ANAHEIM, Calif. -- The produce industry will see lots of changes on the show floor and on the education side at the Produce Marketing Association's annual Fresh Summit convention and expo next month.
In the past, PMA presented separate freestanding technology and international trade conferences. This time, for the first time, technology and global trade coverage will be integrated into the general program, which will be held Oct. 15 to 19 at the Anaheim Convention Center here.
The program itself has been restructured completely into a series of 10 tracks addressing key topics, such as consumption, floral, merchandising, food service, packing/transportation, supply chain, professional development, technology, global trade and hot topics.
Show planners hope the new format will make technology and global trade accessible to a wider audience, said Bryan Silbermann, president of the PMA, Newark, Del. International trade and technology are such integral parts of the produce business that it seemed logical to weave them into the main program, rather than segregating them.

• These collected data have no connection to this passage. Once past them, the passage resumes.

(** * OptiCSS: the optimization pipeline orchestrator

    A shallow embedding of [Optimizer.ts] (the [Optimizer] class, [parseCss],
    [optimizesSingleFiles], [optimizesAllFiles]) and the properties of the
    two-phase pipeline it drives.

    JavaScript objects that the orchestrator creates or receives by reference
    (option records, [StyleMapping], [SelectorCache], postcss [Result]s) live
    in an explicit heap; the orchestrator is written in a state-and-exception
    monad over that heap.  The monad also carries a trace of the calls the
    orchestrator makes; the trace is ghost state that no modelled code reads. *)

From stdpp Require Import gmap strings list fin_maps.
From Stdlib Require Import ZArith Permutation.
Lemma passes_from_spec (ps : list Validator.pass) (LAST : Z) :
  (∀ b, Validator.Completed b ∈ (Validator.passes_from LAST ps).2 → LAST < b)
  ∧ (∀ b uid calls c,
       Validator.SetWeights b uid calls c ∈ (Validator.passes_from LAST ps).2 →
       LAST < b ∧ b `mod` Validator.TEMPO = 0)
  ∧ (∀ i j b b' uid calls c, (i < j)%nat →
       (Validator.passes_from LAST ps).2 !! i = Some (Validator.Completed b) →
       (Validator.passes_from LAST ps).2 !! j = Some (Validator.SetWeights b' uid calls c) →
       b < b')
  ∧ StronglySorted Z.lt (completed_blocks (Validator.passes_from LAST ps).2)
  ∧ (Validator.passes_from LAST ps).1
    = default LAST (last (completed_blocks (Validator.passes_from LAST ps).2)).
Proof.
revert LAST. induction ps as [| p ps IH]; intros LAST; cbn [Validator.passes_from].
- cbn. split; [set_solver |]. split; [set_solver |]. split; [done |].
  split; [constructor | done].
- pose proof (pass_step_spec LAST p) as Hstep.
  pose proof (pass_step_set LAST p) as Hset.
  destruct (Validator.pass_step LAST p) as [LAST1 evs1]. cbn [fst snd] in Hstep, Hset.
  specialize (IH LAST1).
  destruct (Validator.passes_from LAST1 ps) as [LAST2 evs2]. cbn [fst snd] in IH |- *.
  destruct IH as (Hc & Hs & Hord & Hsort & Hlast).
  assert (Hle : LAST ≤ LAST1) by (destruct Hstep as [(-> & _) | (? & ? & ? & ? & _)]; lia).
  assert (Hc1 : ∀ b, Validator.Completed b ∈ evs1 → b = LAST1 ∧ LAST < b).
  { intros b Hb. destruct Hstep as [(_ & _ & Hno) | (uid & calls & c & Hlt & ->)].
    - by apply Hno in Hb.
    - repeat (apply elem_of_cons in Hb as [Hb | Hb]; [try done |]).
      + by inversion Hb; subst.
      + by apply elem_of_nil in Hb. }
  split; [| split; [| split; [| split]]].
  + intros b Hb. apply elem_of_app in Hb as [Hb | Hb].
    * by apply Hc1 in Hb as [_ ?].
    * apply Hc in Hb. lia.
  + intros b uid calls c Hb. apply elem_of_app in Hb as [Hb | Hb].
    * by apply (Hset b uid calls c).
    * apply Hs in Hb. split; [lia | tauto].
  + intros i j b b' uid calls c Hij Hi Hj.
    apply lookup_app_Some in Hi as [Hi | [Hlen Hi]].
    * apply lookup_app_Some in Hj as [Hj | [Hlen Hj]].
      -- exfalso. destruct Hstep as [(_ & _ & Hno) | (uid' & calls' & c' & Hlt & ->)].
         ++ apply (Hno b). by apply list_elem_of_lookup_2 in Hi.
         ++ destruct i as [| [| [| i]]], j as [| [| [| j]]]; cbn in Hi, Hj; try done; lia.
      -- apply list_elem_of_lookup_2 in Hi, Hj.
         apply Hc1 in Hi as [-> _]. by apply Hs in Hj as [? _].
    * apply lookup_app_Some in Hj as [Hj | [Hlen' Hj]].
      -- apply lookup_lt_Some in Hj. lia.
      -- apply (Hord (i - length evs1)%nat (j - length evs1)%nat b b' uid calls c);
           [lia | done | done].
  + rewrite completed_blocks_app.
    destruct Hstep as [(_ & -> & _) | (uid & calls & c & Hlt & ->)]; [done |].
    cbn. constructor; [done |].
    apply Forall_forall. intros b Hb. apply completed_blocks_elem_of in Hb.
    by apply Hc.
  + rewrite completed_blocks_app, Hlast.
    destruct Hstep as [(-> & -> & _) | (uid & calls & c & Hlt & ->)]; [done |].
    cbn [completed_blocks omap]. cbn.
    change (omap _ evs2) with (completed_blocks evs2).
    rewrite last_cons. by destruct (last (completed_blocks evs2)).
Qed.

"It makes less sense to have them as freestanding events today than it did 10 years ago," Silbermann said. "Then it was a targeted audience."
PMA is placing more emphasis on technological issues affecting its membership, Silbermann said. The organization this year will unveil "TechShare," an informal, roundtable discussion dedicated to technology challenges, on Oct. 18 on the show floor. Attendees are encouraged to drop in at their convenience to ask technology-related questions and share ideas with others at the roundtable, to be led by Gary Fleming, PMA's vice president of industry technology and standards, and Alicia Calhoun, technology standards manager at PMA.

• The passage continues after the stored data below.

(** * Grocery Store Management System: browser-side modules

  A shallow embedding of the two client modules of the repository,
  [static/manage-products.js] (class [ProductManager]) and the dashboard
  script (class [GroceryStore]), together with the statements the
  specification makes about them.

  Modelling conventions.
  - A JavaScript string is the list of its UTF-16 code units.
  - The numbers the product form parses are modelled exactly: integers as
    [Z], decimals as [Q]; [NaN] and the infinities are separate
    constructors.  The arithmetic of the order composer (subtotal and
    total) is binary64, taken from [SpecFloat] of the Standard Library.
  - DOM state the handlers read or write is a record field; text the user
    can edit is kept as a string, and is parsed where the code parses it.
  - An [await]ed network call is an input of the model: the handler takes
    the outcome of the call as a parameter, and every request it issues is
    appended to an event log together with the notifications it shows. *)

From Stdlib Require Import ZArith NArith QArith Qround Qabs Qreduction Lqa.
From Stdlib Require Import Bool List String Ascii Lia.
From Stdlib Require Import DecimalN DecimalPos.
From Stdlib Require Import Floats.SpecFloat.
From stdpp Require Import base list.

Import ListNotations.

(** ** The JavaScript platform functions the modules call *)

Module JS.

Definition jsstring := list N.

(** An ASCII literal as a JavaScript string. *)
Definition lit (s : string) : jsstring :=
  List.map N_of_ascii (list_ascii_of_string s).

(** The double quote, for building text that contains it. *)
Definition dquote : jsstring := [34%N].

(** A markup literal, written with ['] where the markup has the double
    quote. *)
Definition html (s : string) : jsstring :=
  List.map (fun a => if Ascii.eqb a "'"%char then 34%N else N_of_ascii a)
           (list_ascii_of_string s).

Definition eqb (s t : jsstring) : bool :=
  bool_decide (s = t).

(** Truthiness of a string: only the empty string is falsy. *)
Definition truthy (s : jsstring) : bool :=
  match s with [] => false | _ :: _ => true end.

Definition in_range (lo hi c : N) : bool := ((lo <=? c) && (c <=? hi))%N.

(** [\d] *)
Definition is_digit (c : N) : bool := in_range 48 57 c.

"That's one of the key areas in which the industry needs the most help from PMA," Silbermann said. "Beyond Fresh Summit, you'll see significantly increased allocation [of resources] from PMA to technology."
On the retailing side, managers are taking a closer look at technological issues, particularly areas that can help them improve efficiency, said Peter Goulet, chairman of PMA's retail committee and director of produce merchandising for Hannaford Bros., the Portland, Maine-based chain of 122 stores.
"We've been working diligently to come up with IT solutions to make work more productive," Goulet said. "The name of the game today is do more with less. We don't want to do more with less, but do more with what we've got. The best way to achieve that is through technological solutions. We have a great IT department that builds custom programs for us. It's good to see what else is out there."
The educational seminars will cover issues like country-of-origin labeling, packaging trends, radio frequency identification's impact on the supply chain, and marketing related to health and dieting concerns. The seminars will start a day early, too.
On the exposition side, convention planners have expanded the Fresh Ideas Marketplace to three separate areas: "Floral in Bloom," "Meals on the Move" and "Ethnic Opportunity." The centers will offer interactive displays of PMA members' products, as well as the latest tips on merchandising, Silbermann said. The marketplace concept grew out of a successful test that involved a floral merchandising center that was set up at the 2003 show.
Also new this year is the 5 A Day Sesame Street Program, a children's marketing initiative being rolled out by the Produce for Better Health Foundation, Wilmington, Del.
About 800 companies from more than 26 companies will exhibit at Fresh Summit this year. Show planners are expecting at least 15,000 people to attend the show, though the Florida hurricanes may have a negative impact on attendance from that state, Silbermann said.